I'm not sure if the signed code is better or worse, although in terms of instruction count, it is definitely more. Weird.

I also tried to CFLAGS=-march=native before building, thinking that maybe there's some platform specific code that we wanted the compiler to generate, but the code for the two functions seems to be identical with and without this flag.

There are cases where we are explicitly being made aware of a hidden tradeoff, and are given tools for dealing with it. A good example of this is the C and C++⁵ flag -ffast-math, which enables a collections of other flags that relaxes some of the requirements of the IEEE-754 floating-point number standard. One of the flags it sets, -fassociative-math, allows the compiler to reorder the operation (a + b) + c to a + (b + c)⁶. Another is -freciprocal-math, which allows the compiler to consider a / b the same as a * (1 / b). In of itself these transformations are not so valuable, but in combination with common subexpression elimination or loop hoisting they can yield good speedups. By specifying -ffast-math we can allow the compiler to change the semantics of our programs (in a limited sense) such that it can make the output code faster. However, we still need to know that this is a flag we can set. If we don't konw about -ffast-math and we don't mind these transformations⁷ we are inhibiting the compiler's ability to generate good code without gaining any benefit.

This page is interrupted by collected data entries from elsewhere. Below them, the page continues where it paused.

Definition M (A : Type) : Type :=
  KVNamespace → res A * KVNamespace * list event.

Definition ret {A} (a : A) : M A := λ σ, (Ok a, σ, []).

Definition bind {A B} (m : M A) (f : A → M B) : M B := λ σ,
  match m σ with
  | (Ok a, σ1, tr1) =>
      match f a σ1 with
      | (r, σ2, tr2) => (r, σ2, tr1 ++ tr2)
      end
  | (Throw e, σ1, tr1) => (Throw e, σ1, tr1)
  end.

Definition throw {A} (message : string) : M A := λ σ, (Throw message, σ, []).

Definition KV_get (key : string) : M (option value) :=
  λ σ, (Ok (σ !! key), σ, [EGet key]).

Definition KV_put (key : string) (v : value) : M unit :=
  λ σ, (Ok tt, <[key := v]> σ, [EPut key v]).

Definition KV_delete (key : string) : M unit :=
  λ σ, (Ok tt, delete key σ, [EDelete key]).

Notation "'await' x ':=' m 'in' k" := (bind m (λ x, k))
  (at level 10, x name, m at level 100, k at level 200,
   format "'[v' 'await'  x  ':='  m  'in' '/' k ']'").
Notation "'await_' m 'in' k" := (bind m (λ _, k))
  (at level 10, m at level 100, k at level 200,
   format "'[v' 'await_'  m  'in' '/' k ']'").

Definition outcome {A} (x : res A * KVNamespace * list event) : res A := x.1.1.
Definition store_after {A} (x : res A * KVNamespace * list event) : KVNamespace := x.1.2.
Definition trace_of {A} (x : res A * KVNamespace * list event) : list event := x.2.

(** Keys written ([put] or [delete]) by a trace. *)
Definition written (e : event) : option string :=
  match e with
  | EGet _ => None
  | EPut k _ => Some k
  | EDelete k => Some k
  end.

Definition writes (tr : list event) : list string := omap written tr.

(** ** Reading stored values

    [JSON.parse(listData)] is used as an array at once ([push], [indexOf],
    [filter], [for ... of]); on anything else that use raises a TypeError.
    [JSON.parse(data)] of a record is cast to its interface without a
    check; the handlers only ever store a Project under a project key and a
    Todo under a todo key, and a value of another shape under such a key is
    outside the typed program: the embedding stops there with the same
    fault.  No run that starts from the empty store reaches it (lemma
    [never_malformed]). *)

Definition malformed : string := "TypeError".

Definition asIds (v : value) : M (list string) :=
  match v with VIds ids => ret ids | _ => throw malformed end.

Definition asProject (v : value) : M Project :=
  match v with VProject p => ret p | _ => throw malformed end.

Definition asTodo (v : value) : M Todo :=
  match v with VTodo t => ret t | _ => throw malformed end.

(** ** Array operations used on the index lists *)

(** [Array.prototype.indexOf]: position of the first element [===] to [x]. *)
Fixpoint indexOf (l : list string) (x : string) : option nat :=
  match l with
  | [] => None
  | y :: l' => if decide (y = x) then Some 0 else S <$> indexOf l' x
  end.

(** [Array.prototype.splice(start, deleteCount)] without inserted items,
    for [start] within the array. *)
Definition splice (start deleteCount : nat) (l : list string) : list string :=
  take start l ++ drop (start + deleteCount) l.

(** [const index = l.indexOf(x); if (index !== -1) l.splice(index, 1);] *)
Definition spliceOut (l : list string) (x : string) : list string :=
  match indexOf l x with
  | Some index => splice index 1 l
  | None => l
  end.
(** X7: a run alternates reads and writes: the train file is read, then
    [worddict.pkl] and [train_data.pkl] are written, before the dev file is
    read; [dev_data.pkl] is written before the test file is read;
    [test_data.pkl] is written before the embeddings are built, and
    [embeddings.pkl] last. *)
Theorem X7_io_order (inputdir ef targetdir : path) (o : PreprocessorOptions) :
  io_steps (run inputdir ef targetdir o) =
  [("read", join inputdir (slot_file Train (select_files (listdir inputdir))));
   ("dump", join targetdir "worddict.pkl");
   ("dump", join targetdir "train_data.pkl");
   ("read", join inputdir (slot_file Dev (select_files (listdir inputdir))));
   ("dump", join targetdir "dev_data.pkl");
   ("read", join inputdir (slot_file Test (select_files (listdir inputdir))));
   ("dump", join targetdir "test_data.pkl");
   ("embed", ef);
   ("dump", join targetdir "embeddings.pkl")].
Proof. run_script; reflexivity. Qed.

(** X9: the console output of a run is the same fifteen lines whatever
    the inputs, the listing and the collaborator's results. *)
Theorem X9_console_output (inputdir ef targetdir : path) (o : PreprocessorOptions) :
  printed_lines (run inputdir ef targetdir o) =
  ["====================  Preprocessing train set  ====================";
   tab ++ "* Reading data...";
   tab ++ "* Computing worddict and saving it...";
   tab ++ "* Transforming words in premises and hypotheses to indices...";
   tab ++ "* Saving result...";
   "====================  Preprocessing dev set  ====================";
   tab ++ "* Reading data...";
   tab ++ "* Transforming words in premises and hypotheses to indices...";
   tab ++ "* Saving result...";
   "====================  Preprocessing test set  ====================";
   tab ++ "* Reading data...";
   tab ++ "* Transforming words in premises and hypotheses to indices...";
   tab ++ "* Saving result...";
   "====================  Preprocessing embeddings  ====================";
   tab ++ "* Building embedding matrices and saving them..."].
Proof. run_script; reflexivity. Qed.
Definition safe_globals : gmap string value :=
  <["on_event" := VMethod AOnEvent]>
    (<["apply_force_to" := VMethod AApplyForceTo]>
       (<["use_water" := VMethod AUseWater]>
          (<["use_fire" := VMethod AUseFire]>
             (<["create_orb" := VMethod ACreateOrb]>
                (<["player" := VEntity EPlayer]>
                   (<["__builtins__" := VBuiltinsDict]> ∅)))))).

(** Name resolution in [exec(code, safe_globals, {})]: the globals, then the
    builtins the globals give under [__builtins__]. *)
Definition lookup_name (x : string) : option value :=
  match safe_globals !! x with
  | Some v => Some v
  | None => allowed_builtins !! x
  end.


(** The words that are no names at run time: the compiler puts a constant
    in their place ([__debug__] is true unless Python runs with [-O]). *)
Definition constant (x : string) : option value :=
  if String.eqb x "None" then Some VNone
  else if String.eqb x "True" then Some (VBool true)
  else if String.eqb x "False" then Some (VBool false)
  else if String.eqb x "__debug__" then Some (VBool true)
  else None.

(** Evaluating [x] in spell code that has not bound it. *)
Definition load_name (x : string) : result value :=
  match constant x with
  | Some v => Ok v
  | None =>
      match lookup_name x with
      | Some v => Ok v
      | None => Raise (NameError ("name '" +:+ x +:+ "' is not defined"))
      end
  end.

(** *** Attributes of host objects *)

Definition type_of (v : value) : pytype :=
  match v with
  | VNone => TNoneType
  | VBool _ => TBool
  | VInt _ => TInt
  | VStr _ => TStr
  | VVec3 _ => TVec3
  | VEntity EPlayer => TPlayer
  | VEntity (EOrb _) => TOrb
  | VEntity _ => TEntity
  | VMethod _ => TMethod
  | VBuiltin BRange => TType
  | VBuiltin _ => TBuiltinFunction
  | VBuiltinsDict => TDict
  | VBuiltinsModule => TModule
  | VApp => TMagicEditor
  | VType _ => TType
  | VDescriptor TMethod => TMemberDescriptor
  | VDescriptor _ => TGetSetDescriptor
  end.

John Carmack's conversation on Lex Fridman's podcast contains a similar example of the idea that some of these trade-offs are very skewed. The part can be heard here. In talking about the innovations required to make Quake, and speficically about optimization, John says this:

The most leverage comes from making the decisions that are a litte bit higher up, where you figure out how to change your large scale problem so that these lower level problems are easier to do, or it makes it possible to do them in a uniquely fast way.
--- John Carmack

The changes John are talking about are slightly different than Chandler's because in John's case there is, say, a design decision with some wiggle room which can be used to yield huge benefits in terms of speeup. Chandler's signedness case is an example of a decision that was accidentally made⁸, maybe without knowing so and probably without knowing it's impact⁹.

In an earlier post I explored the codegen of a merge function¹⁰ and tried to have the compiler output branchless code with the conditional instruction cmove. By writing the function in slightly different ways, and eventually writing it straight in x86, I got a total of seven variants of what I considered the same function. The difference in time spent on a micro benchmark was 31ms for the slowest (the initial straight-forward way) to 19ms for the fastest (the asm, but two C-variants were also down there). At the time I was happy with having beaten the compiler on optimizing such a small and simple function. Now I'm not so sure this is what happened, and I suspect that there are inputs which would make my trivial-and-slow implementation behave differently than any of the fast ones. This would mean that the optimizer wasn't too stupid to get it right, but that I accidentally encoded behavior in the implementation that was too constraining for it to work around. Behavior that I potentially didn't care about and that I would gladly give up for a 38% reduction in execution time.

If we want our programs to be fast we clearly need to understand what our computers can do, but we also need to understand what our programs are actually instructing the computer to do, and which constraints we are setting for an optimizing compiler. We cannot simply out-source the job of generating fast machine code to the compiler, because we need to use the wiggle room of our design space in our advantage, and the compiler cannot do this. Without working from both ends we may often find ourselves with terrible machine code that a simple and insignificant change to our code would have fixed. By choosing to ignore this, we pay the price.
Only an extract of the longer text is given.